Last year in Los Angeles County, one in four Latinos who were asked agreed to donate organs, while only one in 12 African-Americans consented, Barba said. The average waiting time for African-American patients is longest, about nine months longer than the typical one- to three-year wait for Anglos, depending on blood type, she said. Latinos generally wait about three or four months longer than Anglos.

Among all racial groups, there are more patients with common blood types, such as type O, which makes the demand and consequent waiting period longer for those types.

Advertisement

One major reason for the dearth of minority donors is the lack of information given to them about organ donation. Barba said she has encountered many people who are not aware that they can sign up to donate their organs, and many who believe that organ donation results in disfigurement of the deceased and prevents a proper funeral.

Some potential donors also are concerned about how their organs will be used, but Barba said donors or their families can specify which organs will be donated, who will get them and whether they will be used in research or transplants. Donors must be brain dead before their organs can be removed for transplant, Barba said.

There is also the feeling among minorities that they are being used by a medical system that has ignored their needs in the past, medical officials said.

“People get this feeling that they didn’t get what they needed when they were ill, and all of a sudden someone’s asking them to donate their loved ones’ kidney and heart and eyes,” said Luz Diaz, a family services coordinator for ROPA.

ROPA employees cover 160 hospitals from the San Fernando Valley to Orange County, supporting families whose loved ones are dying and talking to them about donating vital organs. Most of the donors have been victims of shootings, other crimes or accidental deaths.
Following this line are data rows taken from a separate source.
(** * Real-time conversation delivery: client store, completion service, message router

    A shallow embedding of
      - frontend/src/stores/ChatStore.js        (module [ChatStore]),
      - backend/services/openaiService.js       (module [OpenAIService]),
      - backend/controllers/chatController.js   (module [ChatController]),
      - backend/models/Conversation.js and the listing of conversations
                                                (module [ConversationQueries]),
      - frontend/src/services/apiService.js     (module [ApiService]),
    followed by the properties of the delivery subsystem.

    Conventions.  Objects are records and [null]/[undefined] is [None].
    Instants ([new Date()], [Date.now()]) are natural numbers of
    milliseconds read from the environment.  JavaScript strings are
    [string]s that hold the text in UTF-8, a surrogate without its partner
    in three bytes of its own; [JsString.length] and
    [JsString.substring0] count UTF-16 code units as JavaScript does, and
    [JsString.trim] removes the white space of [String.prototype.trim].

    An event handler, and each half of an [async] function around its
    [await], is a transition of an explicit state; what it asks of the
    outside world (socket emissions, HTTP requests, timers, database calls)
    is returned as a list of effects or logged in order.  What the outside
    world answers (clock readings, lookups, whether a database call
    resolves, the provider's reply) is an input of the transition.  Logging
    and toasts are left out. *)

From Stdlib Require Import String Ascii List Arith NArith ZArith Lia Bool.
From Stdlib Require Import DecimalString.
Import ListNotations.
Open Scope string_scope.
Open Scope list_scope.
Open Scope nat_scope.

(* ===================================================================== *)
(** ** JavaScript string primitives used by the sources                   *)
(* ===================================================================== *)

Module JsString.

(** The value of a byte. *)
Definition byte (c : ascii) : N := N_of_ascii c.

(** A byte that goes on a character begun before it. *)
Definition continues (c : ascii) : bool :=
  (0x80 <=? byte c)%N && (byte c <? 0xC0)%N.

(** The first byte of a character of four bytes: one beyond U+FFFF, which
    JavaScript holds as a pair of surrogates. *)
Definition starts_pair (c : ascii) : bool := (0xF0 <=? byte c)%N.

(** [s.length]: the number of UTF-16 code units. *)
Fixpoint length (s : string) : nat :=
  match s with
  | EmptyString => 0
  | String c r =>
      (if continues c then 0 else if starts_pair c then 2 else 1) + length r
  end.

(** The high surrogate of the character whose four bytes are [c] and the
    first three of [r], in the three bytes a lone surrogate takes. *)
Definition high_surrogate (c : ascii) (r : string) : string :=
  let low6 k := match get k r with
                | Some x => N.land (byte x) 0x3F
                | None => 0
                end%N in
  let hi := (0xD7C0 + (N.land (byte c) 7 * 256 + low6 0%nat * 4
                       + low6 1%nat / 16))%N in
  String (ascii_of_N 0xED)
    (String (ascii_of_N (0x80 + N.land (hi / 64) 0x3F))
       (String (ascii_of_N (0x80 + N.land hi 0x3F)) EmptyString)).

(** [s.substring(0, n)]: the first [n] code units.  When the cut falls
    inside a pair of surrogates the first of them is kept alone. *)
Fixpoint substring0 (n : nat) (s : string) : string :=
  match s with
  | EmptyString => EmptyString
  | String c r =>
      if continues c then String c (substring0 n r)
      else
        match n with
        | 0 => EmptyString
        | 1 => if starts_pair c then high_surrogate c r
               else String c (substring0 0 r)
        | S (S k as n') =>
            String c (substring0 (if starts_pair c then k else n') r)
        end
  end.

(** White space and line terminators, which [trim] removes, by their
    bytes: TAB, LF, VT, FF, CR and SP; U+00A0; U+1680, U+2000 to U+200A,
    U+2028, U+2029, U+202F, U+205F, U+3000 and U+FEFF. *)
Definition space1 (a : N) : bool :=
  ((9 <=? a) && (a <=? 13) || (a =? 32))%N.

Definition space2 (a b : N) : bool :=
  ((a =? 0xC2) && (b =? 0xA0))%N.

Definition space3 (a b c : N) : bool :=
  ((a =? 0xE1) && (b =? 0x9A) && (c =? 0x80)
   || (a =? 0xE2) && (b =? 0x80)
      && ((0x80 <=? c) && (c <=? 0x8A) || (c =? 0xA8) || (c =? 0xA9)
          || (c =? 0xAF))
   || (a =? 0xE2) && (b =? 0x81) && (c =? 0x9F)
   || (a =? 0xE3) && (b =? 0x80) && (c =? 0x80)
   || (a =? 0xEF) && (b =? 0xBB) && (c =? 0xBF))%N.

(** The string without the white space it starts with; [sp2] and [sp3]
    recognise the white space of two and of three bytes. *)
Fixpoint strip (sp2 : N -> N -> bool) (sp3 : N -> N -> N -> bool)
         (s : string) : string :=
  match s with
  | EmptyString => EmptyString
  | String a r1 =>
      if space1 (byte a) then strip sp2 sp3 r1
      else
        match r1 with
        | EmptyString => s
        | String b r2 =>
            if sp2 (byte a) (byte b) then strip sp2 sp3 r2
            else
              match r2 with
              | EmptyString => s
              | String c r3 =>
                  if sp3 (byte a) (byte b) (byte c) then strip sp2 sp3 r3
                  else s
              end
        end
  end.

(** A string that starts with no white space, by its first bytes. *)
Definition settled (sp2 : N -> N -> bool) (sp3 : N -> N -> N -> bool)
           (s : string) : bool :=
  match s with
  | EmptyString => true
  | String a r1 =>
      negb (space1 (byte a))
      && match r1 with
         | EmptyString => true
         | String b r2 =>
             negb (sp2 (byte a) (byte b))
             && match r2 with
                | EmptyString => true
                | String c _ => negb (sp3 (byte a) (byte b) (byte c))
                end
         end
  end.

Fixpoint rev_onto (s acc : string) : string :=
  match s with
  | EmptyString => acc
  | String c r => rev_onto r (String c acc)
  end.

Definition rev (s : string) : string := rev_onto s EmptyString.

(** [s.trimStart()] *)
Definition trimStart (s : string) : string := strip space2 space3 s.

(** [s.trimEnd()]: read from its end, white space has its bytes in the
    opposite order. *)
Definition trimEnd (s : string) : string :=
  rev (strip (fun a b => space2 b a) (fun a b c => space3 c b a) (rev s)).

(** [s.trim()] *)
Definition trim (s : string) : string := trimEnd (trimStart s).

(** Truthiness of a string: non-empty. *)
Definition truthy (s : string) : bool :=
  match s with EmptyString => false | _ => true end.

(** [!message?.trim()] on an optional argument. *)
Definition blank (m : option string) : bool :=
  match m with
  | None => true
  | Some s => negb (truthy (trim s))
  end.

Definition lower_char (c : ascii) : ascii :=
  let n := nat_of_ascii c in
  if (65 <=? n) && (n <=? 90) then ascii_of_nat (n + 32) else c.

(** The two characters outside ASCII whose lower case has an ASCII
    letter: U+0130, which becomes [i] and U+0307, and U+212A, the Kelvin
    sign, which becomes [k]. *)
Definition dotted_I (a b : N) : bool := ((a =? 0xC4) && (b =? 0xB0))%N.

Definition kelvin (a b c : N) : bool :=
  ((a =? 0xE2) && (b =? 0x84) && (c =? 0xAA))%N.

(** [s.toLowerCase()], as far as a search for ASCII text can tell: the
    ASCII letters and the two characters above are lowered; any other
    character outside ASCII becomes one outside ASCII and is left as it
    is.  The sources only ever look for ASCII keywords in the result. *)
Fixpoint toLowerCase (s : string) : string :=
  match s with
  | EmptyString => EmptyString
  | String a r =>
      match r with
      | String b r2 =>
          if dotted_I (byte a) (byte b)
          then String "i" (String (ascii_of_N 0xCC)
                             (String (ascii_of_N 0x87) (toLowerCase r2)))
          else
            match r2 with
            | String c r3 =>
                if kelvin (byte a) (byte b) (byte c)
                then String "k" (toLowerCase r3)
                else String (lower_char a) (toLowerCase r)
            | EmptyString => String (lower_char a) (toLowerCase r)
            end
      | EmptyString => String (lower_char a) (toLowerCase r)
      end
  end.

(** [s.includes(p)] *)
Fixpoint includes (s p : string) : bool :=
  prefix p s ||
  match s with
  | EmptyString => false
  | String _ r => includes r p
  end.

(** [n.toString()] for a non-negative integer. *)
Definition of_nat (n : nat) : string := NilZero.string_of_uint (Nat.to_uint n).

End JsString.

(* ===================================================================== *)
(** ** Messages, as both sides exchange them                              *)
(* ===================================================================== *)

Definition Time := nat.
Definition ConvId := string.
Definition UserId := string.

Inductive Sender := user | bot.

Inductive MessageType := text | file | image.

(** The [metadata] object of a reply.  Every key is optional; [confidence]
    is kept in tenths (0.8 is [8]). *)
Record Metadata := mkMetadata {
  md_model       : option string;
  md_tokens      : option nat;
  md_confidence  : option nat;
  md_contextUsed : option bool;
  md_isMock      : option bool;
  md_errorType   : option string;
  md_error       : option bool;
  md_aiError     : option bool
}.

Definition no_metadata : Metadata :=
  mkMetadata None None None None None None None None.

(** [{ error: true }] *)
Definition error_metadata : Metadata :=
  mkMetadata None None None None None None (Some true) None.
Carlos Beteta, 25, figures that, if tests determine that his sister is not a suitable donor, he will have to wait about a year for a transplant. In the meantime, Beteta, whose kidney disease was diagnosed last August, travels three times a week from his Watts home to a clinic in Torrance for three-hour dialysis treatments.

Advertisement

“For right now, I just stay home and wait,” Beteta said. “I can’t get a job because I have to go to dialysis, and I don’t know when I can get a kidney because I’m on a long list.”
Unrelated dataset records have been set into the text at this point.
Lemma flattenJson_sound data parentKey kv :
  In kv (own (flattenJson data parentKey fresh)) ->
  In kv (leaf_paths_of data parentKey).
Proof.
  intros Hin. unfold flattenJson in Hin.
  apply (@fold_sound
           (fun result kv =>
              flatten_entry parentKey (fst kv) (snd kv) result)
           (fun kv => leaf_paths parentKey (fst kv) (snd kv))) in Hin.
  - destruct Hin as [[]|Hin]. exact Hin.
  - apply Forall_forall. intros e _ r kv'. apply flatten_entry_sound.
Qed.

(** X20. The flattener invents nothing: every entry of a row is a leaf
    of the element, a value that is not a plain object, under the key
    that joins with ["/"] the keys on the way to it; so its key begins
    with the key of an entry of the element, after the parent key if
    there is one. *)
Theorem flattened_from_leaves (data : object) (parentKey k : string)
  (v : value) :
  In (k, v) (own (flattenJson data parentKey fresh)) ->
  In (k, v) (leaf_paths_of data parentKey)
  /\ exists key x rest,
       In (key, x) data
       /\ k = (join_key parentKey key ++ rest)%string.
Proof.
  intros Hin. apply flattenJson_sound in Hin. split; [exact Hin|].
  unfold leaf_paths_of in Hin. apply in_flat_map in Hin.
  destruct Hin as [[key x] [He Hin]]. simpl in Hin.
  apply leaf_paths_prefix in Hin. destruct Hin as [rest Hrest].
  exists key, x, rest. auto.
Qed.

Lemma flattened_from_leaves_witness :
  In ("p/a/b", VNum one)
     (leaf_paths_of [("a", VObj [("b", VNum one)]); ("c", VNull)] "p")
  /\ exists key x rest,
       In (key, x) [("a", VObj [("b", VNum one)]); ("c", VNull)]
       /\ "p/a/b" = (join_key "p" key ++ rest)%string.
Proof.
  apply (@flattened_from_leaves
           [("a", VObj [("b", VNum one)]); ("c", VNull)] "p" "p/a/b"
           (VNum one)).
  simpl. auto.
Defined.

(** *** The value a row holds under a key *)

Lemma lookup_none key o : has_key key o = false -> lookup key o = None.
Proof.
  unfold has_key. induction o as [|[k x] o IH]; simpl; [reflexivity|].
  intros H. apply orb_false_elim in H. destruct H as [Hk Ho].
  rewrite Hk. auto.
Qed.

Lemma lookup_app key o o' :
  lookup key (o ++ o')
  = match lookup key o with
    | Some x => Some x
    | None => lookup key o'
    end.
Proof.
  induction o as [|[k x] o IH]; simpl; [reflexivity|].
  destruct (k =? key); [reflexivity|exact IH].
Qed.

Lemma lookup_replace key v o k :
  has_key key o = true ->
  lookup k (replace key v o)
  = if key =? k then Some v else lookup k o.
Proof.
  unfold has_key. induction o as [|[k0 x] o IH]; simpl; [discriminate|].
  destruct (k0 =? key) eqn:E0; simpl.
  - intros _. apply String.eqb_eq in E0. subst k0.
    destruct (key =? k); reflexivity.
  - intros Ho. rewrite (IH Ho).
    destruct (k0 =? k) eqn:E1; [|reflexivity].
    apply String.eqb_eq in E1. subst k0. now rewrite String.eqb_sym, E0.
Qed.

Lemma lookup_insert_index n key v o k :
  has_key key o = false ->
  lookup k (insert_index n key v o)
  = if key =? k then Some v else lookup k o.
Proof.
  unfold has_key. induction o as [|[k0 x] o IH]; simpl; [reflexivity|].
  intros H. apply orb_false_elim in H. destruct H as [E0 Ho].
  assert (Hhead : (if k0 =? k then Some x
                   else if key =? k then Some v else lookup k o)
                  = if key =? k then Some v
                    else if k0 =? k then Some x else lookup k o).
  { destruct (k0 =? k) eqn:E1, (key =? k) eqn:E2; try reflexivity.
    apply String.eqb_eq in E1, E2. subst.
    rewrite String.eqb_refl in E0. discriminate. }
  destruct (array_index k0) as [m|]; [destruct (m <? n)%N|]; simpl;
    try reflexivity.
  rewrite (IH Ho). exact Hhead.
Qed.

Lemma lookup_put key v o k :
  lookup k (put key v o) = if key =? k then Some v else lookup k o.
Proof.
  unfold put. destruct (has_key key o) eqn:Hk.
  - now apply lookup_replace.
  - destruct (array_index key) as [n|].
    + now apply lookup_insert_index.
    + rewrite lookup_app. simpl.
      destruct (key =? k) eqn:E.
      * apply String.eqb_eq in E. subst. now rewrite (lookup_none _ _ Hk).
      * now destruct (lookup k o).
Qed.

Lemma lookup_assign key v o k :
  k <> "__proto__" ->
  lookup k (own (assign key v o))
  = if key =? k then Some v else lookup k (own o).
Proof.
  intros Hk. unfold assign.
  destruct (negb (has_key key (own o)) && negb (bare o)
            && (key =? "__proto__")) eqn:E; simpl.
  - apply andb_prop in E. destruct E as [_ E].
    apply String.eqb_eq in E. subst key.
    destruct ("__proto__" =? k) eqn:E'; [|reflexivity].
    apply String.eqb_eq in E'. now destruct Hk.
  - apply lookup_put.
Qed.

(** A loop whose step for an entry lets the last of the entries [g]
    lists under a key decide, lets the last of all decide. *)
Lemma fold_lookup (f : literal -> string * value -> literal)
  (g : string * value -> list (string * value)) (k : string)
  (m : object) :
  Forall (fun e => forall r,
              lookup k (own (f r e))
              = match lookup k (rev (g e)) with
                | Some x => Some x
                | None => lookup k (own r)
                end) m ->
  forall r,
    lookup k (own (fold_left f m r))
    = match lookup k (rev (flat_map g m)) with
      | Some x => Some x
      | None => lookup k (own r)
      end.
Proof.
  induction 1 as [|e m He _ IH]; intros r; simpl; [reflexivity|].
  rewrite IH, rev_app_distr, lookup_app, He.
  now destruct (lookup k (rev (flat_map g m))).
Qed.

Lemma flatten_entry_lookup v (k : string) :
  k <> "__proto__" ->
  forall parentKey key result,
    lookup k (own (flatten_entry parentKey key v result))
    = match lookup k (rev (leaf_paths parentKey key v)) with
      | Some x => Some x
      | None => lookup k (own result)
      end.
Proof.
  intros Hk.
  induction v as [| | | |l IH|m IH|] using value_ind;
    intros parentKey key result; simpl;
    try (rewrite lookup_assign by exact Hk;
         now destruct (join_key parentKey key =? k)).
  apply (@fold_lookup
           (fun result kv =>
              flatten_entry (join_key parentKey key) (fst kv) (snd kv)
                result)
           (fun kv => leaf_paths (join_key parentKey key) (fst kv) (snd kv))).
  revert IH. apply Forall_impl. intros e He r. apply He.
Qed.

(** C5, as the code has it. No value of a flattened row is a plain
    object: every value bound to a flattened key is a scalar, [null] or
    an array, and it is kept as it is. Each entry of the row is a leaf
    of the data under its joined key, the very value the data has
    there; and under every key but [__proto__] the row holds the last
    leaf with that key, so that an array of the data stands in the row
    unchanged, neither flattened nor replaced. *)
Theorem flattenJson_no_object (data : object) (parentKey : string) :
  Forall (fun kv => isPlainObject (snd kv) = false)
         (own (flattenJson data parentKey fresh))
  /\ (forall k v,
         In (k, v) (own (flattenJson data parentKey fresh)) ->
         In (k, v) (leaf_paths_of data parentKey))
  /\ (forall k,
         k <> "__proto__" ->
         lookup k (own (flattenJson data parentKey fresh))
         = lookup k (rev (leaf_paths_of data parentKey)))
  /\ (forall k elems,
         k <> "__proto__" ->
         lookup k (rev (leaf_paths_of data parentKey)) = Some (VArr elems) ->
         lookup k (own (flattenJson data parentKey fresh))
         = Some (VArr elems)).
Proof.
  assert (Hlast : forall k,
             k <> "__proto__" ->
             lookup k (own (flattenJson data parentKey fresh))
             = lookup k (rev (leaf_paths_of data parentKey))).
  { intros k Hk. unfold flattenJson, leaf_paths_of.
    rewrite (@fold_lookup
               (fun result kv =>
                  flatten_entry parentKey (fst kv) (snd kv) result)
               (fun kv => leaf_paths parentKey (fst kv) (snd kv)) k).
    - simpl. now destruct (lookup k (rev _)).
    - apply Forall_forall. intros e _ r. now apply flatten_entry_lookup. }
  split; [apply flattened_no_object|].
  split; [intros k v; apply flattenJson_sound|].
  split; [exact Hlast|].
  intros k elems Hk Hleaf. now rewrite Hlast.
Qed.

(** X21. The value of a row under a key: of the leaves of the element
    whose keys, joined with ["/"], give the same flattened key, the last
    one the loop meets is the one the row holds; a key no leaf gives is
    not in the row. This holds for every key but [__proto__]. *)
Theorem flattened_last_wins (data : object) (parentKey k : string) :
  k <> "__proto__" ->
  lookup k (own (flattenJson data parentKey fresh))
  = lookup k (rev (leaf_paths_of data parentKey)).
Proof.
  intros Hk. unfold flattenJson, leaf_paths_of.
  rewrite (@fold_lookup
             (fun result kv =>
                flatten_entry parentKey (fst kv) (snd kv) result)
             (fun kv => leaf_paths parentKey (fst kv) (snd kv)) k).
  - simpl. now destruct (lookup k (rev _)).
  - apply Forall_forall. intros e _ r. now apply flatten_entry_lookup.
Qed.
While the wait for a transplant may be long, neither Beteta nor others on dialysis are in danger of dying. In fact, Diaz said, many patients opt to stay on dialysis permanently rather than have a kidney transplant because they are afraid of going into surgery or receiving a kidney from a stranger.
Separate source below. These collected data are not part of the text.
Lemma append_empty_right (s : string) : (s ++ "")%string = s.
Proof. induction s as [|c s IH]; simpl; congruence. Qed.

Lemma append_assoc_string (a b c : string) :
  ((a ++ b) ++ c)%string = (a ++ (b ++ c))%string.
Proof. induction a as [|x a IH]; simpl; congruence. Qed.

Lemma join_empty_cons (x : string) (l : list string) :
  join "" (x :: l) = (x ++ join "" l)%string.
Proof. destruct l; simpl; [now rewrite append_empty_right | reflexivity]. Qed.

Lemma finalTranscript_from (results : list (bool * string)) (acc : string) :
  fold_left (fun (acc : string) (r : bool * string) =>
               if fst r then (acc ++ snd r)%string else acc) results acc
  = (acc ++ join "" (map snd (filter fst results)))%string.
Proof.
  revert acc. induction results as [|[final text] results IH]; intros acc.
  - simpl. now rewrite append_empty_right.
  - cbn [fold_left filter fst snd]. rewrite IH. destruct final; [|reflexivity].
    cbn [map snd]. now rewrite join_empty_cons, append_assoc_string.
Qed.

(** X1. Over any sequence of recognition events, the transcript grows by
    the final fragments, in the order they arrive, each once; interim
    fragments never enter it, and how the fragments are grouped into events
    does not matter. *)
Theorem transcript_is_the_final_fragments_in_order
        (batches : list (list (bool * string))) (w : World) :
  transcript (state (run (map RecognitionResult batches) w))
  = (transcript (state w) ++ join "" (map snd (filter fst (concat batches))))%string.
Proof.
  revert w. induction batches as [|batch batches IH]; intros w.
  - simpl. now rewrite append_empty_right.
  - cbn [map run fold_left]. fold (run (map RecognitionResult batches)).
    change (fold_left (fun (w' : World) (e : Event) => after (handle e) w')
                      (map RecognitionResult batches)
                      (after (handle (RecognitionResult batch)) w))
      with (run (map RecognitionResult batches)
                (after (handle (RecognitionResult batch)) w)).
    rewrite IH. unfold after, handle, bind, get, setState, modify. simpl.
    unfold finalTranscript. rewrite finalTranscript_from. simpl.
    rewrite filter_app, map_app.
    assert (J : forall a b, join "" (a ++ b) = (join "" a ++ join "" b)%string).
    { induction a as [|x a IHa]; intros b; [reflexivity|].
      change ((x :: a) ++ b)%list with (x :: (a ++ b))%list.
      now rewrite !join_empty_cons, IHa, append_assoc_string. }
    now rewrite J, append_assoc_string.
Qed.

(** *** The resources when the page is used one step at a time *)

Ltac world_cases w :=
  destruct w as [[rec pau tra cat sev peo loc tim] rt il mr rr tr os ai fr sto ts am al];
  unfold Tidy in *; cbn [state isRecording isPaused mediaRecorderRef openStreams
                          timerRef activeIntervals recognitionRef isListening
                          awaitingMicrophone awaitingLocation] in *.

Ltac run_handlers :=
  unfold completes, run, fold_left, after, handle, recordButton, startRecording_afterMicrophone,
    startRecording_afterLocation, stopRecording, pauseRecording, resetRecording,
    saveIncident, tryCatch, when, bind, get, getUserMedia, startListening,
    stopListening, recognitionStart, recognitionStop, recorderStart,
    recorderStop, recorderPause, recorderResume, stopTracks, setIntervalTimer,
    clearInterval, setState, toast, modify, ret, throw;
  cbn.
But in many cases, relatives and friends of patients needing transplants often are moved by the experience to offer their kidneys or other organs, Diaz said.

“When people think organ donation, they think ‘Oh, they’re going to cut them up in parts,’ ” Diaz said. “This is not an autopsy, this is to save a life.”

Solving the problem means educating people, either through health seminars, public service announcements on radio and television, or through patients themselves, officials said.

But none of that guarantees an immediate increase in the number of donors.

“Donation isn’t for everyone,” Diaz said. “Not everyone can handle that emotion. But it is something that many people can do, once they understand it better.”